Authors: Andrew Kaplan
“Ik heb niet veel geld,”
the dwarf said.
“I don't speak Nederlands. Speak in English or Arabic. Turn on the table lamp, no other lights,” Scorpion said.
The little man climbed up on a high stool by the small table and turned on the lamp, then sat, elbows on the table, his face in his hands.
“Godverdomme.
I knew this day would come. I should've killed myself,” Tassouni said. He had a flat, squashed dwarf's face covered with a sparse reddish beard.
“Why? What did you do?” Scorpion asked. He sat on a threadbare sofa, which apart from the table and chair and a rumpled futon in the corner, was the only furniture in the apartment.
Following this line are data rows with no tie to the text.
(** The two inner joins: an event pairs with every device and every
    geofence of its ids. *)
Definition joined (db : Tables) : list Recent :=
  flat_map (fun e =>
    flat_map (fun d =>
      map (fun g => {| event := e; device := d; geofence := g |})
          (filter (fun g => (GeofenceEvent.geofenceId e =? Geofence.id g)%Z) (geofences db)))
      (filter (device_is (GeofenceEvent.deviceId e)) (devices db)))
    (geofenceEvents db).

Definition getRecentGeofenceEvents (limit : option nat) (db : Tables) : list Recent :=
  firstn (or_default limit 50)
         (order_by_desc (fun r => GeofenceEvent.timestamp (event r)) (joined db)).

End Queries.
Export Queries.

(** Newest first: no row has a greater key than a row before it. *)
Definition newest_first {A} (key : A -> Z) : list A -> Prop :=
  StronglySorted (fun a b => (key b <= key a)%Z).

(** Keys are fresh: every stored event and location has its own id, below
    the next value of its sequence. *)
Definition keys_fresh (db : Tables) : Prop :=
  NoDup (map GeofenceEvent.id (geofenceEvents db))
  /\ Forall (fun e => (GeofenceEvent.id e < geofence_events_id_seq db)%Z) (geofenceEvents db)
  /\ NoDup (map Location.id (locations db))
  /\ Forall (fun l => (Location.id l < locations_id_seq db)%Z) (locations db).

(** The messages the loop over the geofences broadcasts, one per entry of
    [entries], each with its geofence. *)
Fixpoint notices {rt : Runtime} {pg : Database} (now : Z) (locationData : InsertLocation.t)
         (geofences : list Geofence.t) (id : Z) : list Message :=
  match geofences with
  | [] => []
  | geofence :: rest =>
      match isPointInGeofence (reported locationData) (Geofence.coordinates geofence) with
      | Return true =>
          geofence_event (entry_event id now locationData geofence) geofence
          :: notices now locationData rest (id + 1)%Z
      | Return false => notices now locationData rest id
      | Throw _ => []
      end
  end.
The room was filled with the dwarf's artworks, jagged sculptures vaguely reminiscent of twisted human limbs made of junkyard pipes, cables, and jagged wires resembling muscles and nerve endings, painted red and overlaid with random Arabic letters in white. The walls were covered with pasted newspapers and magazine pages spray-painted with the same random Arabic letters. The walk-up apartment was cold and smelled of fish, metal, paint, and water from the nearby Lijnbaansgracht Canal. In Amsterdam's art world, Scorpion had learned, Tassouni had a small but growing reputation as a serious artist.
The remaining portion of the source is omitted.